More refugees live outside of camps in Turkey: UN
ANKARA - Hürriyet Daily News
Syrian refugees fill buckets with water at an improvised camp for Syrian refugees in Kfar Zabad. There are over 200,000 in 20 refugee camps in 10 provinces in Turkey, according to the UN. REUTERS photo
The largest proportion of Syrian refugees in Turkey today are those living outside of refugee camps, who now outnumber refugees sheltered in the camps, says United Nations High Commissioner for Refugees Representative to Turkey Carol Batchelor, describing this as the most challenging aspect of Turkey’s hosting of Syrian refugees now.“There are over 200,000 in 20 refugee camps in 10 provinces. But the greatest number of people are now outside of the camps. Over 200,000 are also registered outside of the camps, plus another 30,000 with appointment to be registered and then others who are in the process of making appointments,” Batchelor told the Hürriyet Daily News in a recent interview.

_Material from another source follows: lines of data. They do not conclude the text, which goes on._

Lemma server_turn_paced m start i total now :
  rate_ok m → 0 ≤ start ≤ now → time_ok now → monotime (t_time i) = Some now →
  0 ≤ total ≤ goal m (now - start) →
  (∀ o e total', server_turn m start i total = Ret (o, e, total') → ∀ n, Write n ∈ o → t_wrote i ≤ n) →
  ∃ o e total', server_turn m start i total = Ret (o, e, total') ∧
    Forall (paced_act m) o ∧ total ≤ total' ≤ goal m (now - start).
Proof.
  intros Hm Hs Hn Hi Ht Hw. unfold server_turn in *. destruct (t_die i); [exists [], Break, total; split_and!; [done|constructor|lia..]|].
  rewrite Hi in *. destruct (Z.ltb_spec (goal m (now - start) - total) (bytes_per_period m)).
  - destruct (delay_bounds m (goal m (now - start) - total) Hm) as (d & Hd & ?); [lia|]. rewrite Hd in *. simpl.
    rewrite server_sleeps_eq by done. eexists _, _, _. split; [done|]. split; [|lia].
    destruct (t_slept i); all_acts.
  - assert (bytes_per_period m ≤ BUFSIZE) as Hb by (rewrite per_period by done; unfold BUFSIZE; lia).
    set (n := if BUFSIZE <? _ then _ else _) in *.
    assert (bytes_per_period m ≤ n ≤ BUFSIZE ∧ n ≤ goal m (now - start) - total) as [Hn1 Hn2]
      by (subst n; destruct (Z.ltb_spec BUFSIZE (goal m (now - start) - total)); lia).
    destruct (Z.ltb_spec (t_wrote i) 0); (eexists _, _, _; split; [done|]; split; [all_acts|]); [lia|].
    assert (t_wrote i ≤ n) by (apply (Hw _ _ _ eq_refl); by left). lia.
Qed.

Lemma last_clock_cons t i l : last_clock t (i :: l) = last_clock (clock_of i) l.
Proof. unfold last_clock. destruct l as [|j l]; [done|]. rewrite !last_cons. by destruct (last l). Qed.

Lemma clock_runs_last t l : time_ok t → clock_runs t l → t ≤ last_clock t l ∧ time_ok (last_clock t l).
Proof.
  revert t. induction l as [|i l IH]; intros t Ht; [done|]. intros (now & Hi & ? & ? & Hl). rewrite last_clock_cons.
  replace (clock_of i) with now by (unfold clock_of; by rewrite Hi).
  destruct (IH now) as [??]; [done..|]. split; [lia|done].
Qed.
Definition set_taskQueue (q : list (string * task)) (s : state) : state :=
  mk_state (st_om s) (st_ids s) (st_log s) (st_lease s) q.

Definition get_lease : M (option lease_t) := λ s, (Ret (st_lease s), s).

Fixpoint for_each {A} (l : list A) (body : A → M unit) : M unit :=
  match l with
  | [] => ret ()
  | x :: l' => body x ;;; for_each l' body
  end.

(** ** Library calls

    Functions of boost, VOM and the agent's task queue that the renderer
    calls and whose bodies are outside the repository. *)
Record Library := mk_library
  { (** boost::asio::ip::address::from_string *)
    from_string : string → ip_address;
    (** boost::asio::ip::address::to_v4 *)
    to_v4 : ip_address → address_v4;
    (** route::prefix_t(address): the host prefix of an address *)
    prefix_of : ip_address → prefix_t;
    (** route::prefix_t::low and route::prefix_t::high *)
    low : prefix_t → prefix_t;
    high : prefix_t → prefix_t;
    (** TaskQueue::dispatch(taskId, work) *)
    dispatch : string → task → list (string * task) → list (string * task) }.

(** ** Uplink *)

Module Uplink.

Inductive uplink_type_t := VXLAN | VLAN.

Record t := mk
  { m_type : uplink_type_t;
    m_vxlan_src : ip_address;
    m_vxlan_dst : ip_address;
    m_iface : string;
    m_vlan : Z;
    m_uplink : option interface;
    slave_ifaces : list string;
    dhcp_options : list string }.

Definition UPLINK_KEY : key_t := "__uplink__".

Definition set_m_uplink (u : t) (p : option interface) : t :=
  mk (m_type u) (m_vxlan_src u) (m_vxlan_dst u) (m_iface u) (m_vlan u) p
     (slave_ifaces u) (dhcp_options u).
Definition set_m_vxlan_src (u : t) (a : ip_address) : t :=
  mk (m_type u) a (m_vxlan_dst u) (m_iface u) (m_vlan u) (m_uplink u)
     (slave_ifaces u) (dhcp_options u).

(** std::string::find(sub) != npos *)
Fixpoint contains (sub s : string) : bool :=
  if String.prefix sub s then true
  else match s with
       | EmptyString => false
       | String _ s' => contains sub s'
       end.

(** hostname.substr(0, hostname.find(".")), the whole string when there is
    no dot *)
Fixpoint strip_domain (s : string) : string :=
  match s with
  | EmptyString => EmptyString
  | String c s' => if Ascii.eqb c (Ascii.ascii_of_nat 46) then EmptyString
                   else String c (strip_domain s')
  end.

Definition getIntfTypeFromName (name : string) : interface_type_t :=
  if contains "Bond" name then type_BOND
  else if contains "Ethernet" name then type_ETHERNET
  else if contains "tap" name then type_TAP
  else type_AFPACKET.

Section Uplink.
Variable lib : Library.

Definition mk_interface (u : t) (uuid : key_t) (vnid : Z)
  : M (option interface) :=
  match m_type u with
  | VXLAN =>
      let vt := VxlanTunnel (m_vxlan_src u) (m_vxlan_dst u) vnid mode_STANDARD in
      OM_write uuid (O_interface vt) ;;;
      ret (Some vt)
  | VLAN =>
      uplink <- deref (m_uplink u) ;;
      let sb := SubInterface uplink admin_UP vnid in
      OM_write uuid (O_interface sb) ;;;
      ret (Some sb)
  end.
(** The loop over the tags adds [0.3] for each matching tag and records
    the matching tags in order. *)
Lemma scanTag_fold (tags : list string) (a : Q) (m : list string) :
  fst (fold_left (Search.scanTag (JS.toLowerCase query)) tags (a, m))
    == a + 0.3 * Spec.count (filter tagMatches tags) /\
  snd (fold_left (Search.scanTag (JS.toLowerCase query)) tags (a, m))
    = (m ++ filter tagMatches tags)%list.
Proof.
  revert a m. induction tags as [|tag tags IH]; intros a m; cbn [fold_left filter].
  - split; [cbn [fst]; rewrite count_nil; lra | cbn [snd]; now rewrite app_nil_r].
  - unfold Search.scanTag at 2 4.
    change (JS.includes (JS.toLowerCase query) (JS.toLowerCase tag))
      with (tagMatches tag).
    destruct (tagMatches tag); cbn [fst snd].
    + destruct (IH (a + 0.3) (m ++ [tag])%list) as [H1 H2]. split.
      * rewrite H1, count_cons. lra.
      * rewrite H2, <- app_assoc. reflexivity.
    + apply IH.
Qed.

Lemma matchedContexts_spec (p : Pattern.t) :
  Search.matchedContexts query p = Spec.matchedTags query p.
Proof.
  unfold Search.matchedContexts, Spec.matchedTags.
  now destruct (scanTag_fold (Pattern.context p) 0 []) as [_ ->].
Qed.

Lemma rawScore_spec (p : Pattern.t) :
  Search.rawScore query p == Spec.raw query p.
Proof.
  unfold Search.rawScore, Spec.raw, Search.nameBonus, Search.problemBonus.
  destruct (scanTag_fold (Pattern.context p) 0 []) as [-> _].
  change (Spec.matchedTags query p) with (filter tagMatches (Pattern.context p)).
  rewrite (orb_comm (JS.includes (JS.toLowerCase (Pattern.problem p)) _)).
  repeat match goal with |- context [if ?b then _ else _] => destruct b end; lra.
Qed.

Lemma positive_after_min (x : Q) :
  Qle_bool (Qmin 1.0 x) 0 = Qle_bool x 0.
Proof.
  destruct (Qle_bool x 0) eqn:E.
  - apply Qle_bool_iff in E. apply Qle_bool_iff.
    eapply Qle_trans; [apply Q.le_min_r | exact E].
  - destruct (Qle_bool (Qmin 1.0 x) 0) eqn:E'; [|reflexivity].
    apply Qle_bool_iff in E'.
    destruct (Q.min_dec 1.0 x) as [H | H]; rewrite H in E'.
    + lra.
    + apply Qle_bool_iff in E'. congruence.
Qed.
(** * GrinderClone: the messaging, likes and presence core

    A shallow embedding of [server/storage.ts] (class [DatabaseStorage]),
    of the handlers of [server/routes.ts] that call it, and of the tables
    of [shared/schema.ts], followed by the properties of the specification
    that concern them.

    Tables are lists of rows, in the order in which a scan of the table
    yields them: an order SQL leaves to the engine, and which only an
    ORDER BY key constrains in a result.  An insert puts its row last.
    Timestamps are integers (microseconds); the clock value
    that [now()] / [new Date()] yields is an explicit argument [now] of
    every operation that reads it. *)

From Stdlib Require Import List String ZArith Bool Lia Permutation Sorted.
Import ListNotations.

Local Open Scope string_scope.
Local Open Scope list_scope.
Local Open Scope Z_scope.

(** ** shared/schema.ts : rows *)

Module Schema.

(** [users] : [id] is the primary key. *)
Record User := mkUser {
  user_id : string;
  user_email : option string;
  user_firstName : option string;
  user_lastName : option string;
  user_profileImageUrl : option string;
}.

(** [profiles] : the presence columns and the keys; the descriptive
    columns (bio, location, height, ...) play no part in what follows. *)
Record Profile := mkProfile {
  profile_id : Z;
  profile_userId : string;
  profile_displayName : string;
  profile_age : Z;
  profile_isOnline : option bool;
  profile_lastSeen : option Z;
  profile_isVisible : option bool;
  profile_updatedAt : option Z;
}.
(** * Complex graphing calculator: the arithmetic engine and the interpreter

    A shallow embedding of the class [Complex] of script.js, of the two
    [parseNumber] variants, of the stack interpreter [userFunction] of the
    main script and of the loop that evaluates a batch of samples, with the
    properties of the specification stated over them.

    JavaScript numbers are IEEE-754 binary64 values: they are modelled by
    Rocq's primitive floats, whose operations are the IEEE ones.  The
    variable map [calculatedVars] is a [gmap] from names to values. *)

From Stdlib Require Import Ascii ZArith Floats Bool Lia.
From stdpp Require Import gmap strings list.

Local Open Scope float_scope.

(** ** The [Math] object

    [Math.pow], [Math.log], [Math.exp], [Math.cos], [Math.sin] and
    [Math.atan2] belong to the JavaScript runtime, not to the repository.
    They are taken as an interface.  Its laws are the values ECMA-262 fixes
    for the special arguments (zeros, infinities, NaN) and two powers,
    [(-1)^2 = 1] and [1^0.5 = 1], that every engine computes exactly. *)

Definition not_finite (x : float) : Prop :=
  x = infinity \/ x = neg_infinity \/ x = nan.

Class MathLib := {
  pow : float -> float -> float;
  log : float -> float;
  exp : float -> float;
  cos : float -> float;
  sin : float -> float;
  atan2 : float -> float -> float;
  (* Number::exponentiate: a base +0 or -0 with a positive exponent that
     is not an odd integer gives +0 *)
  pow_pos_zero_2 : pow 0 2 = 0;
  pow_neg_zero_2 : pow neg_zero 2 = 0;
  pow_pos_zero_half : pow 0 0.5 = 0;
  pow_neg_zero_half : pow neg_zero 0.5 = 0;
  (* two exact powers *)
  pow_neg1_2 : pow (-1) 2 = 1;
  pow_1_half : pow 1 0.5 = 1;
  (* Math.log: "if n is either +0 or -0, return -Infinity" *)
  log_pos_zero : log 0 = neg_infinity;
  log_neg_zero : log neg_zero = neg_infinity;
  (* Math.cos, Math.sin: "if n is not finite, return NaN" *)
  cos_infinity : cos infinity = nan;
  cos_neg_infinity : cos neg_infinity = nan;
  cos_nan : cos nan = nan;
  sin_infinity : sin infinity = nan;
  sin_neg_infinity : sin neg_infinity = nan;
  sin_nan : sin nan = nan
}.

(** A coarse [Math] object: exact on squares, on square roots and on the
    special arguments, NaN wherever ECMA-262 leaves the value to the
    engine.  It shows that the laws of [MathLib] can be met and serves to
    run examples; nothing is proved from its particular values. *)

Definition coarse_pow (x y : float) : float :=
  if y =? 2 then x * x
  else if y =? 0.5 then
    if x =? neg_infinity then infinity else sqrt x + 0
  else nan.

Definition coarse_log (x : float) : float :=
  if is_zero x then neg_infinity else if x =? 1 then 0 else nan.

Definition coarse_exp (x : float) : float :=
  if is_zero x then 1 else if x =? neg_infinity then 0 else
  if x =? infinity then infinity else nan.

The larger challenge at the moment was what they called the persons in the “non-camp settings” or in “urban settings,” Batchelor said.
Sheltering in mosques
“The longer the conflict goes on; they will run out of their resources. They find temporary sheltering in mosques, in parks and other circumstances. It’s summer now, but what would happen in the winter season,” she said.
It’s not a preference for the Syrians, “there is no room in the camps,” Batchelor said, stressing that if it took 20 camps to host 200,000 people, then another 30 camps were needed for the remaining 300,000 people.
“In discussions with Turkish officials, they have mentioned that it’s very, very difficult to keep identifying more land, building more and more and more camps,” the UN official added.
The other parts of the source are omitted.